In ogni sua diaspora si rafforza l’identità e un disincanto. I luoghi assorbono una ferocia che Bujar riversa perché si sente tradito. «Mi chiedo se gli italiani siano più felici degli albanesi perché possono comodament­e sognare e pensare a sé stessi, perché litigano tra di loro con tanto fervore, perché hanno quella passione che li accompagna durante la giornata ma che alla fine non mi sembra autentica, piuttosto il tentativo di nascondere il fatto che non sanno chi sono né cosa vogliono, nonostante passino tutta la vita a farsi le stesse domande. E quelle domande diventano la forza generatric­e e l’essenza profonda del loro vivere, cosa che io posso soltanto disprezzar­e».
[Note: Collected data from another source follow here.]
(* ===== verification/RawDB.v ===== *)
(** core/rawdb/accessors_chain.go: the typed accessors of the chain database. The
    writers log and drop the database's errors, as the source does; the readers
    ignore them and look at the data. *)

From S2P Require Import Prelude Deps Types Store Schema.
#[local] Open Scope Z_scope.

Section Accessors.
Context {D : Type} `{EthCommon} `{Crypto} `{Rlp txdata} `{Rlp Header} `{Rlp rlpBody} `{Rlp Z}
  `{RlpStream}.

Section Readers.
Context `{DatabaseReader D}.

(** [data, _ := db.Get(key)]. *)
Definition get (d : D) (key : bytes) : bytes := (db_Get d key).1.

(** [if len(data) == 0 { return common.Hash{} }; return common.BytesToHash(data)]. *)
Definition read_hash (data : bytes) : Hash :=
  match data with [] => zeroHash | _ => BytesToHash data end.

Definition ReadCanonicalHash (d : D) (number : Z) : Hash :=
  read_hash (get d (headerHashKey number)).

Definition ReadHeaderNumber (d : D) (hash : Hash) : option Z :=
  let data := get d (headerNumberKey hash) in
  if negb (length data =? 8)%nat then None else Some (be_val data).

Definition ReadHeadHeaderHash (d : D) : Hash := read_hash (get d headHeaderKey).
Definition ReadHeadBlockHash (d : D) : Hash := read_hash (get d headBlockKey).
Definition ReadHeadFastBlockHash (d : D) : Hash := read_hash (get d headFastBlockKey).

Definition ReadFastTrieProgress (d : D) : Z :=
  match get d fastTrieProgressKey with [] => 0 | data => big_Uint64 (be_val data) end.

Definition ReadHeaderRLP (d : D) (hash : Hash) (number : Z) : bytes :=
  get d (headerKey number hash).

Definition HasHeader (d : D) (hash : Hash) (number : Z) : bool :=
  match db_Has d (headerKey number hash) with
  | (true, None) => true
  | _ => false
  end.

Definition ReadHeader (d : D) (hash : Hash) (number : Z) : option Header :=
  match ReadHeaderRLP d hash number with
  | [] => None
  | data => rlp_DecodeBytes data
  end.

Definition ReadBodyRLP (d : D) (hash : Hash) (number : Z) : bytes :=
  get d (blockBodyKey number hash).

Definition HasBody (d : D) (hash : Hash) (number : Z) : bool :=
  match db_Has d (blockBodyKey number hash) with
  | (true, None) => true
  | _ => false
  end.

Definition ReadBody (d : D) (hash : Hash) (number : Z) : option Body :=
  match ReadBodyRLP d hash number with
  | [] => None
  | data =>
      match rlp_DecodeBytes data with
      | Some body => Some (mkBody (decoded_tx <$> rb_Transactions body))
      | None => None
      end
  end.

Definition ReadTd (d : D) (hash : Hash) (number : Z) : option Z :=
  match get d (headerTDKey number hash) with
  | [] => None
  | data => rlp_DecodeBytes data
  end.

Definition ReadBlock (d : D) (hash : Hash) (number : Z) : option Block :=
  match ReadHeader d hash number with
  | None => None
  | Some h =>
      match ReadBody d hash number with
      | None => None
      | Some body => Some (WithBody (NewBlockWithHeader h) (Transactions body))
      end
  end.

(** [data[:common.AddressLength]] panics on a record shorter than an address. *)
Definition ReadUTXO (d : D) (blockNum txIdx : Z) (outIdx : byte) : go (option UTXO) :=
  match get d (utxoKey blockNum txIdx outIdx) with
  | [] => Ret None
  | data =>
      if (length data <? 20)%nat then Stop IndexRange
      else Ret (Some (mkUTXO (mkUTXOID blockNum txIdx outIdx)
                        (mkTxOut (BytesToAddress (take 20 data)) (Some (be_val (drop 20 data))))))
  end.

(** One of the two climbing loops of [FindCommonAncestor]: follow parents while
    the number is above [bn]; nil when a parent is missing. *)
Fixpoint climb (fuel : nat) (d : D) (a : Header) (bn : Z) : go (option Header) :=
  let! an := Header_NumberU64 a in
  if bn <? an then
    match fuel with
    | O => Stop OutOfFuel
    | S fuel =>
        match ReadHeader d (ParentHash a) (u64 (an - 1)) with
        | None => Ret None
        | Some a => climb fuel d a bn
        end
    end
  else Ret (Some a).

(** The third loop: step both sides until the hashes agree. *)
Fixpoint climb_both (fuel : nat) (d : D) (a b : Header) : go (option Header) :=
  if decide (Header_Hash a = Header_Hash b) then Ret (Some a)
  else
    match fuel with
    | O => Stop OutOfFuel
    | S fuel =>
        let! an := Header_NumberU64 a in
        match ReadHeader d (ParentHash a) (u64 (an - 1)) with
        | None => Ret None
        | Some a =>
            let! bn := Header_NumberU64 b in
            match ReadHeader d (ParentHash b) (u64 (bn - 1)) with
            | None => Ret None
            | Some b => climb_both fuel d a b
            end
        end
    end.

Definition FindCommonAncestor (fuel : nat) (d : D) (a b : Header) : go (option Header) :=
  let! bn := Header_NumberU64 b in
  let! a := climb fuel d a bn in
  match a with
  | None => Ret None
  | Some a =>
      let! an := Header_NumberU64 a in
      let! b := climb fuel d b an in
      match b with
      | None => Ret None
      | Some b => climb_both fuel d a b
      end
  end.
End Readers.

Section Writers.
Context `{DatabaseWriter D}.

(** [if err := db.Put(...); err != nil { log }]. *)
Definition put (d : D) (key value : bytes) : D := (db_Put d key value).1.

Definition WriteCanonicalHash (d : D) (hash : Hash) (number : Z) : D :=
  put d (headerHashKey number) (arr hash).
Definition WriteHeadHeaderHash (d : D) (hash : Hash) : D := put d headHeaderKey (arr hash).
Definition WriteHeadBlockHash (d : D) (hash : Hash) : D := put d headBlockKey (arr hash).
Definition WriteHeadFastBlockHash (d : D) (hash : Hash) : D := put d headFastBlockKey (arr hash).
Definition WriteFastTrieProgress (d : D) (count : Z) : D :=
  put d fastTrieProgressKey (big_Bytes count).

Definition WriteHeader (d : D) (h : Header) : go D :=
  let hash := Header_Hash h in
  let! number := Header_NumberU64 h in
  let d := put d (headerNumberKey hash) (encodeBlockNumber number) in
  Ret (put d (headerKey number hash) (default [] (rlp_EncodeToBytes h))).

Definition WriteBodyRLP (d : D) (hash : Hash) (number : Z) (rlp : bytes) : D :=
  put d (blockBodyKey number hash) rlp.

Definition WriteBody (d : D) (hash : Hash) (number : Z) (body : Body) : D :=
  WriteBodyRLP d hash number
    (default [] (rlp_EncodeToBytes (mkRlpBody (tx_data <$> Transactions body)))).

Definition WriteTd (d : D) (hash : Hash) (number : Z) (td : Z) : D :=
  put d (headerTDKey number hash) (default [] (rlp_EncodeToBytes td)).

Definition WriteBlock (d : D) (b : Block) : go D :=
  let! number := Block_NumberU64 b in
  let d := WriteBody d (Block_Hash b) number (Block_Body b) in
  WriteHeader d (Block_Header b).

(** Unlike the writers above, [WriteUTXO] returns the database's error. *)
Definition WriteUTXO (d : D) (v : UTXO) : go (D * option error) :=
  let! amount := deref (Amount (utxo_TxOut v)) in
  let id := utxo_UTXOID v in
  Ret (db_Put d (utxoKey (BlockNum id) (TxIndex id) (OutIndex id))
         (arr (Owner (utxo_TxOut v)) ++ big_Bytes amount)).
End Writers.

Section Deleters.
Context `{DatabaseDeleter D}.

Definition del (d : D) (key : bytes) : D := (db_Delete d key).1.

Definition DeleteCanonicalHash (d : D) (number : Z) : D := del d (headerHashKey number).
Definition DeleteHeader (d : D) (hash : Hash) (number : Z) : D :=
  del (del d (headerKey number hash)) (headerNumberKey hash).
Definition DeleteBody (d : D) (hash : Hash) (number : Z) : D := del d (blockBodyKey number hash).
Definition DeleteTd (d : D) (hash : Hash) (number : Z) : D := del d (headerTDKey number hash).
Definition DeleteReceipts (d : D) (hash : Hash) (number : Z) : D :=
  del d (blockReceiptsKey number hash).
Definition DeleteBlock (d : D) (hash : Hash) (number : Z) : D :=
  let d := DeleteReceipts d hash number in
  let d := DeleteHeader d hash number in
  let d := DeleteBody d hash number in
  DeleteTd d hash number.
Definition DeleteUTXO (d : D) (blockNum txIdx : Z) (outIdx : byte) : D * option error :=
  db_Delete d (utxoKey blockNum txIdx outIdx).
End Deleters.
End Accessors.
Il disprezzo vive nell’amore mancato. Le transizion­i è una storia votata al desiderio, inteso come volontà di prendersi cura di qualcuno che sfugge. Il corpo porta i segni di questo affanno, le paillettes sempre più aderenti, i tacchi altissimi, le costole rotte per le percosse di un uomo sbagliato, il rossetto tolto con disappunto, i baci casti che vogliono essere osceni. Nella carne scoviamo la mappa della formazione di Bujar e dei figli delle voglie agognate. Dovrà pur esserci una strada che le avveri, un viaggio che conduca a una felicità, un passaggio segreto che inverta la rotta. Allora Bujar si ricorda del padre, le biglie colorate di quel giorno insieme fuori casa, e riconosce che «uno non può decidere di non essere più ciò che è dalla nascita».

La transizion­e è tornare all’origine, facendo tesoro delle circostanz­e. Certi incontri, le decisioni prese, un furore sordo o un sentimento preciso che riconoscia­mo essere il nostro conduttore. E poi le coincidenz­e, ovvero le azioni del mito sugli umani. Il romanzo di Statovci, autore kosovaro cresciuto in Finlandia, è costellato di leggende della tradizione albanese e finlandese dove gli animali sono saggi e dove gli esseri umani per esserlo devono mettersi in ascolto degli dèi. Bisogna drizzare le orecchie e fare attenzione al Caso, ecco, è anche questo.

Il Caso: così penso alle congiuntur­e per cui mi è arrivato in mano questo libro. Doveva ancora uscire in libreria quando ho lasciato Milano per Rimini, la mia città di origine, una settimana prima che il virus cominciass­e la sua ecatombe. Sono rimasto qui, asserragli­ato, facendo in tempo a fare un ultimo passaggio in libreria. Le tran

sizioni era sul primo scaffale, credo di averlo notato per il ritratto in copertina di questo ragazzo dal volto cancellato. La sera stessa Giorgio Fontana mi scrive consiglian­domelo. Comincio a leggerlo dopo qualche giorno, quando lo finisco il contagio del virus è dirompente. Sono libri come questi che erodono un poco la paura, e quel poco è tutto.